Family: EUPHORBIACEAE
Genus: Ricinus
Species: communis
Species Author: L.
Vernacular: Castor Bean, Castor Oil Plant, Koli, Pa'aila
Castor Bean is an evergreen herbaceous or semi-woody large shrub or small tree that reaches 5 meters tall and 4.5 m wide. This is a fast growing plant that tends to grow straight up at first, and then develops branches later. The leaves are palmate, with 5-11 deeply incised lobes. They are glossy, green to purplish or reddish-green and 30 to 75 cm across, with long petioles (leaf stems). The stems are green to reddish-purple in color and have hollow internodes. The inflorescence (not particularly showy)has greenish yellow flowers that are borne in spikes up to 30 cm long near the tops of the stems. Female flowers are on the top half of the spike and have conspicuous red stigmas (the parts that receive the pollen). The male flowers on the lower half of the spike have showy yellow anthers (the parts that give off the pollen). The female flowers are followed by reddish brown, egg-shaped capsules, about 2.5 cm long, thickly covered with soft flexible spines. Each capsule contains three seeds that look like fat, swollen dog ticks and are deadly poisonous.
(Floridata Plant Encyclopedia. 2005)
The oil and seed of Castor Bean have been used as folk remedies for: warts, cold tumors, indurations of the abdominal organs, whitlows, lacteal tumors, indurations of the mammary gland, corns, and moles, etc.
Castor Oil is a cathartic and has labor-inducing properties. Ricinoleic acid has served in contraceptive jellies.

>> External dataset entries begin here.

Lemma subgraph_ahead : ahead (n + zlen blk + 1) (next_internal e0 rest).
Proof.
  destruct subgraph_staged as (_ & _ & St & Ti).
  destruct (staged_block e0 c (n + 1) rest Ti St) as (_ & _ & St' & Ti' & _ & Cl).
  assert (El : n + zlen blk + 1 = n + 1 + zlen (block e0 rest) + 1) by (unfold blk; cbn [length]; lia).
  constructor.
  - intros d Hd. apply (ah_in n _ A). right. by apply (next_internal_incl e0).
  - pose proof (ah_length n _ A) as L. pose proof (next_internal_length e0 rest). cbn in L. lia.
  - by rewrite El.
  - done.
  - intros d Hd Hn Hrd Hid. destruct (decide (d ∈ blk)) as [Hb|Hb].
    + apply list_elem_of_lookup in Hb as [i Hb]. exists (n + Z.of_nat i). split; [|by apply subgraph_block].
      apply lookup_lt_Some in Hb. lia.
    + destruct (ah_before n _ A d Hd) as (k & Hk & E); [|done|done|].
      * rewrite not_elem_of_cons. split; [intros ->; apply Hb; left|]. intros Hin.
        destruct (Cl d Hin Hrd Hid) as [?|?]; [apply Hb; by right|done].
      * exists k. split; [lia|done].
Qed.

Lemma process_external_ok e :
  cycle_frame e0 e ->
  exists e', jack_process_external w c rest e = Some (next_internal e0 rest, blk, e') /\ cycle_frame e0 e'.
Proof.
  intros F. unfold jack_process_external. cbv zeta. set (e1 := upd_client c _ e).
  assert (H1 : cycle_frame e0 e1) by (transitivity e; [done|by apply cycle_frame_upd]). clearbody e1.
  destruct subgraph_staged as (Ew & Es & St & Ti).
  destruct (staged_block e0 c (n + 1) rest Ti St) as (En & _).
  destruct (frame_class e0 e1 c H1) as (_ & _ & _ & _ & E1 & _).
  assert (Ef : fifo_of e1 (subgraph_start_fd (the_client e1 c)) = Some n)
    by (rewrite E1; unfold fifo_of; rewrite (cy_fifo e0 e1 H1); exact Es).
  rewrite Ef, Hwrite.
  assert (Hl : (length blk - 0 < S (length (clients e1)))%nat).
  { rewrite (cy_clients e0 e1 H1). pose proof (ah_length n _ A) as L. pose proof (block_length e0 rest).
    unfold blk. cbn in *. lia. }
  destruct (run_chain_block blk n (S (length (clients e1))) 0 e0 e1 Hhang H1 subgraph_waits) as (e2 & E2 & H2);
    [intros d Hd; by apply subgraph_members|lia|done|].
  rewrite Z.add_0_r in E2. rewrite E2. clear E2. destruct (frame_class e0 e2 c H2) as (_ & Ei2 & _ & _ & _ & W2).
  assert (Ea : Some (n + zlen blk) = fifo_of e2 (subgraph_wait_fd (the_client e2 c))).
  { rewrite W2. unfold fifo_of. rewrite (cy_fifo e0 e2 H2). unfold ends_at, fifo_of in En. rewrite En. f_equal.
    unfold blk. cbn [length]. lia. }
  rewrite bool_decide_eq_true_2 by (split; [by eexists|exact Ea]).
  unfold subgraph_poll, meanwhile. rewrite Hpoll. cbn [andb negb]. change (Z.land POLLIN POLLIN) with 1. cbn [negb Z.eqb].
  rewrite !(bool_decide_eq_false_2 (Some _ = None /\ _)) by (by intros [? _]). cbn [negb Z.eqb app].
  rewrite bool_decide_eq_true_2 by (split; [by eexists|exact Ea]). cbn [negb]. rewrite app_nil_r.
  set (e3 := e2 <| timeout_count := 0 |>). assert (H3 : cycle_frame e0 e3) by (transitivity e2; done).
  exists e3. split; [|done]. rewrite (next_internal_frame e0 e3 _ H3). cbn [next_internal]. unfold internal in Hi.
  by rewrite Hi.
Qed.

End subgraph.

(** The loop over the nodes. *)
Lemma process_loop_ok fuel n nodes e :
  process_errors e0 = 0 -> (length nodes <= fuel)%nat -> ahead n nodes -> cycle_frame e0 e ->
  exists e', process_loop w fuel nodes e = Some (filter (processes e0) nodes, e') /\ cycle_frame e0 e'.
Proof.
  intros Hz. revert n nodes e. induction fuel as [|fuel IH]; intros n nodes e Hf A F.
  { destruct nodes; [|cbn in Hf; lia]. by exists e. }
  destruct nodes as [|c rest]; [by exists e|]. cbn [process_loop]. rewrite (cy_errors e0 e F), Hz. cbn [negb Z.eqb].
  destruct (frame_class e0 e c F) as (Er & Ei & Ed & Ec & _).
  assert (Et : to_process (the_client e c) = runnable e0 c).
  { unfold to_process. change (active (the_client e c) && runs_process (the_client e c)) with (runnable e c).
    rewrite Er, Ed. destruct (runnable e0 c) eqn:E; [|done].
    by rewrite (Hdead c (ah_in n _ A c ltac:(left)) E). }
  rewrite Et. change (jack_client_is_internal (the_client e c)) with (internal e c). rewrite Ei.
  destruct (runnable e0 c) eqn:Hr; cbn [negb].
  2:{ destruct (IH n rest e) as (e' & E' & F'); [cbn in Hf; lia|by apply (ahead_skip n c); auto|done|].
      exists e'. rewrite E'. split; [|done]. rewrite filter_cons_False; [done|]. unfold processes. rewrite Hr. exact id. }
  destruct (internal e0 c) eqn:Hi.
  - destruct (process_internal_ok c rest e F Hz Hi) as (e1 & E1 & F1). rewrite E1. cbn [mbind option_bind].
    destruct (IH n rest e1) as (e' & E' & F'); [cbn in Hf; lia|by apply (ahead_skip n c); auto|done|].
    rewrite E'. cbn [mbind option_bind]. exists e'. split; [|done]. do 2 f_equal.
    destruct (process_cbset (cbset (the_client e0 c))) eqn:Ep.
    + rewrite filter_cons_True; [done|]. unfold processes. by rewrite Hr, Hi, Ep.
    + rewrite filter_cons_False; [done|]. unfold processes. rewrite Hr, Hi, Ep. exact id.
  - destruct (process_external_ok n c rest A Hr Hi e F) as (e1 & E1 & F1). rewrite E1. cbn [mbind option_bind].
    assert (Hf' : (length (next_internal e0 rest) <= fuel)%nat)
      by (pose proof (next_internal_length e0 rest); cbn in Hf; lia).
    destruct (IH _ _ e1 Hf' (subgraph_ahead n c rest A Hr Hi) F1) as (e' & E' & F'). rewrite E'. cbn [mbind option_bind]. exists e'. split; [|done]. do 2 f_equal.
    destruct (subgraph_staged n c rest A Hr Hi) as (_ & _ & St & Ti).
    destruct (staged_block e0 c (n + 1) rest Ti St) as (_ & _ & _ & _ & Ef & _).
    rewrite filter_cons_True by (unfold processes; by rewrite Hr, Hi). by rewrite Ef.
Qed.

End loop.

(** Places depend on the descriptors, the events and the callbacks alone. *)
Section ext.
Context (e e' : engine).
Context (Hfds : forall d, fds_of e' d = fds_of e d) (Hfifo : fifo e' = fifo e).
Context (Hview : forall d, cycle_view (the_client e' d) = cycle_view (the_client e d)).

Lemma ext_class c :
  runnable e' c = runnable e c /\ internal e' c = internal e c /\ processes e' c = processes e c /\
  dead (the_client e' c) = dead (the_client e c).
Proof.
  pose proof (Hview c) as V. unfold cycle_view in V. injection V as V1 V2 V3 V4 V5 V6 V7.
  assert (V' : chain_view (the_client e' c) = chain_view (the_client e c)) by (unfold chain_view; congruence).
  unfold processes. destruct (view_runnable e e' c V') as (-> & -> & ->). by rewrite V5.
Qed.

Lemma ext_fds c : fifo_of e' (subgraph_start_fd (the_client e' c)) = fifo_of e (subgraph_start_fd (the_client e c)) /\
  fifo_of e' (subgraph_wait_fd (the_client e' c)) = fifo_of e (subgraph_wait_fd (the_client e c)).
Proof.
  pose proof (Hview c) as V. unfold cycle_view in V. injection V as _ _ _ _ _ V6 V7. unfold fifo_of.
  by rewrite Hfifo, V6, V7.
Qed.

Ricin, a toxic protein in the seeds, acts as a blood coagulant. Oil is used externally for dermatitis and eye ailments. Seeds, which yield 45–50% of a fixed oil, also contain the alkaloids ricinine and toxalbumin ricin, and considered purgative, counter-irritant in scorpion-sting and fish poison. Leaves can be applied to the head to relieve headache and as a poultice for boils.
Castor Bean is considered anodyne, antidote, aperient, bactericide, cathartic, cyanogenetic, discutient, emetic, emollient, expectorant, insecticide, lactagogue, larvicidal, laxative, POISON, purgative, tonic, and vermifuge, castor or castoroil is a dangerous ingredient in folk remedies for abscess, anasarca, arthritis, asthma, boils, burns, cancer, carbuncles, catarrh, chancre, cholera, cold, colic, convulsions, corns, craw-craw, deafness, delirium, dermatitis, dogbite, dropsy, epilepsy, erysipelas, fever, flu, gout, guineaworm, headache, inflammation, moles, myalgia, nerves, osteomyelitis, palsy, parturition, prolapse, puerperium, rash, rheumatism, scald, scrofula, seborrhea, skin, sores, stomachache, strabismus, swellings, toothaches, tuberculosis, tumors, urethritis, uteritis, venereal disease, warts, whitlows, and wounds.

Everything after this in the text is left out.